Meir Statman ("Investor Psychology and Market Inefficiencies," Equity Markets and Valuation Methods, The Institute of Chartered Financial Analysts, 1988)
"Graham's conviction rested on certain assumptions. First, he believed that the market frequently mispriced stocks. This mispricing was most often caused by human emotions of fear (dilution, restatements and auditor issues) and greed. At the height of optimism, greed moved stocks beyond their intrinsic value, creating an overpriced market. At other times, fear moved prices below intrinsic value, creating an undervalued market."
Robert G. Hagstrom, The Warrent Buffet Way
Are Chinese Stocks Becoming Irrational?
Jul 19 2010, 13:58 | about: ONP
Any time you buy or sell a stock, you should be buying and selling irrational behavior. You should buy shares when they are irrationally cheap and sell them when they are irrationally expensive. Those are subjective concepts but in the end they work. Certainly in hindsight it's obvious when things are absurdly cheap or absurdly expensive.
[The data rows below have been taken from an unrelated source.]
(** * Wikimedia image search: response normalizer and thumbnail compositor

    A shallow embedding of the Wikimedia integration module:
    [getAspectRatio], [parseWikimediaResponse] with its text helpers,
    [calculateThumbnailWidth], [replaceUrlWidth] and
    [generateThumbnailComposite], with the constants of [constants.ts] and the
    interfaces of the types module; then [buildWikimediaApiUrl],
    [fetchWikimediaImages] and, from the server module,
    [formatSearchResults], [searchWikimediaImages] and the handler of the
    [wikimedia_search_images] tool.

    Conventions of the embedding:
    - a JavaScript string is the list of its UTF-16 code units ([jsstring]),
      so [length] is the [.length] of the source;
    - the numbers JSON delivers for ordinals, sizes and pixel dimensions are
      integers ([Z]), within the range doubles hold exactly: below [2^53] in
      absolute value, where sums are exact and a number prints as its plain
      decimal digits; properties that rest on the digits or on a sum say
      so in their hypotheses;
    - where the source divides, multiplies by a quotient or subtracts
      quotients, the result is the IEEE-754 binary64 value, obtained by
      rounding the exact rational ([round_double]);
    - an absent property ([undefined]) is [None]. *)

From Stdlib Require Import String Ascii DecimalString.
From Stdlib Require Import ZArith QArith Qround Qabs Bool Lia.
From Stdlib Require Import List Sorted Permutation.
From Stdlib Require Import Lqa.
From Stdlib Require DecimalFacts DecimalPos DecimalN.
Import ListNotations.
Open Scope Z_scope.

(** ** JavaScript strings *)

Definition jsstring := list N.

Fixpoint lit (s : string) : jsstring :=
  match s with
  | EmptyString => []
  | String c r => N_of_ascii c :: lit r
  end.

(** Truthiness of an optional string: present and not empty. *)
Definition truthy_str (s : option jsstring) : bool :=
  match s with
  | Some (_ :: _) => true
  | _ => false
  end.

(** Truthiness of an optional number: present and not zero. *)
Definition truthy_num (n : option Z) : bool :=
  match n with
  | Some z => negb (z =? 0)
  | None => false
  end.

(** Template-literal rendering of an integer: [`${n}`].  These are the
    digits JavaScript prints for the integers a double holds exactly, those
    below [2^53] in absolute value; past that range the source prints the
    shortest digits that read back as the same double, and from [1e21] on
    an exponent. *)
Definition number_to_string (z : Z) : jsstring :=
  lit (NilZero.string_of_int (Z.to_int z)).

(** ** Double-precision arithmetic *)

Module Float.

(** [floor_log2 n d] is the integer [e] with [2^e <= n/d < 2^(e+1)]. *)
Definition floor_log2 (n d : positive) : Z :=
  let e0 := Z.log2 (Zpos n) - Z.log2 (Zpos d) in
  if Zpos d * 2 ^ Z.max 0 e0 <=? Zpos n * 2 ^ Z.max 0 (- e0)
  then e0 else e0 - 1.

(** [scale2 q k] is [q * 2^k]. *)
Definition scale2 (q : Q) (k : Z) : Q :=
  if 0 <=? k then (Qnum q * 2 ^ k) # Qden q
  else Qnum q # (Qden q * Z.to_pos (2 ^ (- k))).

(** Nearest integer, ties to the even one. *)
Definition round_half_even (q : Q) : Z :=
  let d := Zpos (Qden q) in
  let f := Qnum q / d in
  match 2 * (Qnum q mod d) ?= d with
  | Lt => f
  | Gt => f + 1
  | Eq => if Z.even f then f else f + 1
  end.

Definition round_pos (n d : positive) : Q :=
  let e := floor_log2 n d in
  let m := round_half_even (scale2 (Zpos n # d) (52 - e)) in
  Qred (scale2 (inject_Z m) (e - 52)).

(** The binary64 number nearest to [q] (53 significant bits, ties to
    even); the exponent is not bounded, which the quotients of pixel
    dimensions never notice. *)
Definition round_double (q : Q) : Q :=
  match Qnum q with
  | 0 => 0%Q
  | Zpos n => round_pos n (Qden q)
  | Zneg n => Qopp (round_pos n (Qden q))
  end.

Definition div (a b : Q) : Q := round_double (a / b).
Definition mul (a b : Q) : Q := round_double (a * b).
Definition sub (a b : Q) : Q := round_double (a - b).

(** [Math.round]: the nearest integer, a tie going towards [+Infinity]. *)
Definition Math_round (x : Q) : Z := Qfloor (x + (1 # 2)).

(** [a < b] where [b] may still be [Number.POSITIVE_INFINITY] ([None]). *)
Definition ltb_inf (a : Q) (b : option Q) : bool :=
  match b with
  | None => true
  | Some b' => negb (Qle_bool b' a)
  end.

End Float.

(** ** [getAspectRatio] *)

Fixpoint gcd_rec (fuel : nat) (a b : Z) : Z :=
  match fuel with
  | O => a
  | S fuel' => if b =? 0 then a else gcd_rec fuel' b (Z.rem a b)
  end.

(** The local [gcd] arrow function; the recursion depth never exceeds
    [b + 1], see [gcd_is_Zgcd]. *)
Definition gcd (a b : Z) : Z := gcd_rec (S (Z.to_nat b)) a b.

Definition MAX_COMPONENT : Z := 21.

(** The code unit of the sign that marks an approximated ratio (U+2248). *)
Definition approx_sign : N := 8776%N.

Definition ratio_label (w h : Z) : jsstring :=
  number_to_string w ++ lit ":" ++ number_to_string h.

(** [w] of the loop body for a given [h]. *)
Definition candidate_width (targetRatio : Q) (h : Z) : Z :=
  Z.min MAX_COMPONENT
    (Z.max 1 (Float.Math_round (Float.mul targetRatio (inject_Z h)))).

(** [delta] of the loop body for a given [h]. *)
Definition candidate_delta (targetRatio : Q) (h : Z) : Q :=
  Qabs (Float.sub
          (Float.div (inject_Z (candidate_width targetRatio h)) (inject_Z h))
          targetRatio).

(** One turn of the [for] loop over [h]; the state is [bestPair] and
    [smallestDelta]. *)
Definition ratio_step (targetRatio : Q) (st : (Z * Z) * option Q) (h : Z)
  : (Z * Z) * option Q :=
  let w := candidate_width targetRatio h in
  let delta := candidate_delta targetRatio h in
  if Float.ltb_inf delta (snd st) then ((w, h), Some delta) else st.

(** The values [h] takes: 1, 2, ..., [MAX_COMPONENT]. *)
Definition heights : list Z := map Z.of_nat (seq 1 (Z.to_nat MAX_COMPONENT)).
(** The constructed object, read off the run of the last stage. *)
Lemma init_result (path : string) (z : float) (a_v : option float)
  (linearize : bool) (skiprows : nat) (separator : string) (to_rest : bool)
  (cfg cfg' : Config) (self : Spectrum) :
  __init__ path z a_v linearize skiprows separator to_rest cfg = (Ok self, cfg') ->
  exists df lam flx wl1 i,
    read_data path skiprows separator = Ok (Some df) /\
    getitem df "lambda" = Ok lam /\
    getitem df "flux" = Ok flx /\
    (wl1 = values lam \/
     linearize = true /\ wl1 = map (np_power 10) (values lam)) /\
    _calculate_ivar
      (mkSpectrum path (stem path) (Some df)
         (ndarray (if to_rest then map (fun w => (w / (1 + z))%float) wl1
                   else wl1))
         (ndarray (if to_rest
                   then map (fun f => (f * (1 + z))%float) (values flx)
                   else values flx))
         z to_rest linearize a_v to_rest None)
      cfg = (Ok i, cfg') /\
    length wl1 = length (rows df) /\
    len i = length (rows df) /\
    self =
      mkSpectrum path (stem path) (Some df)
        (ndarray (compress (ne_scalar i 0%float)
                    (if to_rest then map (fun w => (w / (1 + z))%float) wl1
                     else wl1)))
        (ndarray (compress (ne_scalar i 0%float)
                    (if to_rest
                     then map (fun f => (f * (1 + z))%float) (values flx)
                     else values flx)))
        z to_rest linearize a_v to_rest
        (Some (rebuild (compress (ne_scalar i 0%float)) i)).
Proof.
  intros H. apply init_stages in H.
  destruct H as (df & lam & flx & wl1 & i & Hr & Hl & Hf & Hwl & H3 & H4).
  rewrite to_rest_frame_held in H3, H4.
  exists df, lam, flx, wl1, i.
  repeat (split; [assumption|]).
  assert (L1 : length wl1 = length (rows df)).
  { apply getitem_len in Hl. unfold len in Hl.
    destruct Hwl as [-> | [_ ->]]; rewrite ?length_map; exact Hl. }
  split; [exact L1|].
  destruct (mask_dead_pixels_complete _ H4) as (iv & Hi & Lw & Lf).
  simpl in Hi, Lw, Lf. injection Hi as <-.
  assert (Li : len i = length (rows df)).
  { rewrite <- Lw, <- L1. unfold len. simpl.
    destruct to_rest; rewrite ?length_map; reflexivity. }
  split; [exact Li|].
  match type of H4 with
  | _mask_dead_pixels ?s = _ =>
      rewrite (@mask_dead_pixels_run s i eq_refl Lw Lf) in H4
  end.
  injection H4 as <-. reflexivity.
Qed.

(** Delinearization of an object as the constructor holds it. *)
Lemma linearize_wavelength_held (path name : string) (d : option DataFrame)
  (lamv flv : list float) (z : float) (rest lin : bool) (a_v : option float)
  (to_rest : bool) (iv : option array) (s1 : Spectrum) :
  _linearize_wavelength
    (mkSpectrum path name d (ndarray lamv) (ndarray flv) z rest lin a_v
       to_rest iv) = Ok s1 ->
  exists wl1,
    s1 = mkSpectrum path name d (ndarray wl1) (ndarray flv) z rest lin a_v
           to_rest iv /\
    (lin = false -> wl1 = lamv) /\
    (lin = true ->
     exists m, np_max (ndarray lamv) = Ok m /\
               wl1 = if (m <? 5)%float then map (np_power 10) lamv else lamv).
Proof.
  unfold _linearize_wavelength. simpl. destruct lin.
  - destruct (np_max (ndarray lamv)) as [m|e] eqn:Hm; simpl; [|discriminate].
    destruct (m <? 5)%float eqn:Hlt; intros [= <-]; eexists;
      (split; [reflexivity|]); (split; [discriminate|]);
      intros _; exists m; rewrite Hlt; split; reflexivity.
  - intros [= <-]. exists lamv. split; [reflexivity|].
    split; [reflexivity | discriminate].
Qed.
Lemma run_awaiting evts :
  forall s,
    seen_iframe s = false ->
    Forall (fun ne => is_keyframe (snd ne) = false) evts ->
    outcome (run evts s) = Ok tt /\
    forallb is_print (trace (run evts s)) = true /\
    final (run evts s)
    = set_last_idx
        (last (map (fun ne => encodeId (idx (evta (snd ne)))) evts)
              (last_idx s)) s.
Proof.
  induction evts as [|[n e] rest IH]; intros s Hs Hall.
  - cbn. repeat split. now destruct s.
  - inversion Hall as [|x l Hk Hrest]; subst. cbn [snd] in Hk.
    assert (G : passes_gate s e = false)
      by (unfold passes_gate; now rewrite Hs, Hk).
    destruct (step_awaiting n e s G) as (o & E & Ho).
    rewrite run_cons, E. cbn [outcome final trace fst snd].
    destruct (IH (set_last_idx (encodeId (idx (evta e))) s)
                (eq_trans eq_refl Hs) Hrest) as (A & B & C).
    repeat split.
    + exact A.
    + now rewrite forallb_app, Ho, B.
    + rewrite C. cbn [map snd].
      destruct rest as [|[n' e'] rest']; [reflexivity|].
      cbn [map last]. unfold set_last_idx. cbn. f_equal.
      apply last_cons_default.
Qed.

Lemma step_synced n e s :
  seen_iframe s = true ->
  header_decodes (trace (iteration (handle_evt n e) s)) = O /\
  (outcome (iteration (handle_evt n e) s) = Ok tt ->
   seen_iframe (final (iteration (handle_evt n e) s)) = true).
Proof.
  intros Hs. split.
  - step_exec n e s; congruence.
  - intros Hok. pose proof (step_count n e s) as (_ & _ & C).
    destruct (C Hok) as (-> & _). unfold passes_gate. now rewrite Hs.
Qed.

Lemma run_synced evts :
  forall s,
    seen_iframe s = true -> header_decodes (trace (run evts s)) = O.
Proof.
  induction evts as [|[n e] rest IH]; intros s Hs; [reflexivity|].
  rewrite run_cons. destruct (step_synced n e s Hs) as [A B].
  destruct (iteration (handle_evt n e) s) as [[r s1] o1].
  destruct r as [[]| | |]; cbn [outcome final trace fst snd] in *;
    try exact A.
  now rewrite header_decodes_app, A, (IH s1 (B eq_refl)).
Qed.

Lemma step_first_keyframe n e s :
  seen_iframe s = false ->
  is_keyframe e = true ->
  exists nh nd post,
    trace (iteration (handle_evt n e) s)
    = gap_report s e
      ++ [AMonotonic (monotonic (tick s)); AAppend (monotonic (tick s));
          ATime (wall (S (tick s)));
          ADecode Header (header (evta e)) nh;
          ADecode Data (data (evta e)) nd]
      ++ post
    /\ header_decodes post = O.
Proof.
  intros Hs Hk.
  assert (G : passes_gate s e = true)
    by (unfold passes_gate; now rewrite Hs, Hk).
  step_exec n e s; try congruence.
  all: do 3 eexists; split; reflexivity.
Qed.

(** *** The queue is never read empty *)

Lemma step_no_index_error n e s :
  outcome (iteration (handle_evt n e) s) <> Raise IndexError.
Proof.
  step_exec n e s; discriminate.
Qed.

Lemma run_no_index_error evts :
  forall s, outcome (run evts s) <> Raise IndexError.
Proof.
  induction evts as [|[n e] rest IH]; intros s; [discriminate|].
  rewrite run_cons. pose proof (step_no_index_error n e s) as A.
  destruct (iteration (handle_evt n e) s) as [[r s1] o1].
  destruct r as [[]| | |]; cbn [outcome final trace fst snd] in *;
    try exact A.
  apply IH.
Qed.

(** *** compressed_vipc3.py stops at its first publish *)

Lemma step_vipc3 n e s :
  which = compressed_vipc3 ->
  publishes (trace (iteration (handle_evt n e) s)) = [] \/
  (length (publishes (trace (iteration (handle_evt n e) s))) = 1%nat /\
   (outcome (iteration (handle_evt n e) s) = Raise AttributeError \/
    outcome (iteration (handle_evt n e) s) = Raise ValueError)).
Proof.
  intros Hv. step_exec n e s; try discriminate; auto.
Qed.

Lemma run_vipc3 evts :
  which = compressed_vipc3 ->
  forall s,
    publishes (trace (run evts s)) = [] \/
    (length (publishes (trace (run evts s))) = 1%nat /\
     (outcome (run evts s) = Raise AttributeError \/
      outcome (run evts s) = Raise ValueError)).
Proof.
  intros Hv. induction evts as [|[n e] rest IH]; intros s; [now left|].
  rewrite run_cons. pose proof (step_vipc3 n e s Hv) as A.
  destruct (iteration (handle_evt n e) s) as [[r s1] o1].
  destruct r as [[]| | |]; cbn [outcome final trace fst snd] in *;
    try exact A.
  destruct A as [A | [_ [A | A]]]; try discriminate.
  rewrite publishes_app, A. apply IH.
Qed.

(** *** The display queue of compressed_vipc4.py *)

Lemma publish_frame_forwards n e frame s last :
  which = compressed_vipc4 ->
  last_capture_time s = Some last ->
  let x := publish_frame n e frame s in
  forwards (trace x)
  = (if ge_1s (wall (tick s)) last
     then [(to_ndarray_flat frame, cnt s)] else []) /\
  last_capture_time (final x)
  = Some (if ge_1s (wall (tick s)) last then wall (tick s) else last).
Proof.
  intros Hv Hl. cbn zeta. rewrite publish_frame_vipc4 by exact Hv.
  rewrite Hl.
  destruct (pack W H (to_ndarray_flat frame)), (time_q s);
    unfold forward_trace, forward_state, forwarded, latency_report;
    cbn; destruct (ge_1s (wall (tick s)) last), debug; split; reflexivity.
Qed.

(** *** [encodeId] only shows in the diagnostics *)

Lemma silent_prints o : forallb is_print o = true -> silent o = [].
Proof.
  induction o as [|a o IH]; [reflexivity|].
  cbn. intros E. apply andb_true_iff in E as [Ea Eo].
  rewrite Ea. cbn. now apply IH.
Qed.
(** * RWJigsaw: a random-walk jigsaw generator

    A shallow embedding of [src/__init__.py] (classes [Dot] and [Jigsaw])
    and the verification of its growth engine: construction and border
    masks, seeding, the generation step, the convergence loop and the
    completion pass.

    Conventions of the embedding.
    - Python integers are [Z]; a coordinate is a pair [Z * Z].
    - The numpy object array [self.jigsaw] is a finite map from index
      pairs to cells.  A Python reference to a [Dot] stored in the array is
      the key of that cell, so that two references to the same object
      alias in the model as they do in the program.
    - numpy indexing is [getitem]: an index in [-R, R) is accepted, a
      negative one counts from the end, anything else raises [IndexError].
    - The global numpy random source is an explicit [Rng] threaded through
      the operations: an arbitrary sequence of naturals and a cursor.
    - Floating point: the comparisons [np.random.rand() < grow_prop],
      [dist < min_dist] and [np.sqrt(..) > self.res/2 - 1.1] are taken in
      exact arithmetic over the rationals (square roots are compared
      through squares).
    - [print] output is not part of the state; [steps] returns the report
      it prints.
    - The reporting functions return what they hand to their libraries:
      [show] the calls of [plt.plot] it makes, [export] the paths and
      circles it adds to the SVG drawing (the colour map is kept
      symbolic), [_draw_arc] the parameters of its path; [count] returns
      its dictionary.  [cmap_to_hex] is computed in exact arithmetic. *)

From Stdlib Require Import ZArith QArith Reals Qreals Psatz String Ascii.
From stdpp Require Import gmap list.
People typically give too much weight to recent experience and extrapolate recent trends that are at odds with long-run averages and statistical odds. They tend to become more optimistic when the market goes up and more pessimistic when the market goes down.
For quite a period we can say U.S.-Chinese stocks are way undervalued and are traded at bankruptcy prices. Why? Because of in general misplaced fear. Short sellers like fear and will do anything to support it. So prices are slaughtered even more. Look for stocks that are likely to grow more than 20% the coming years, have almost no debt and are investor friendly.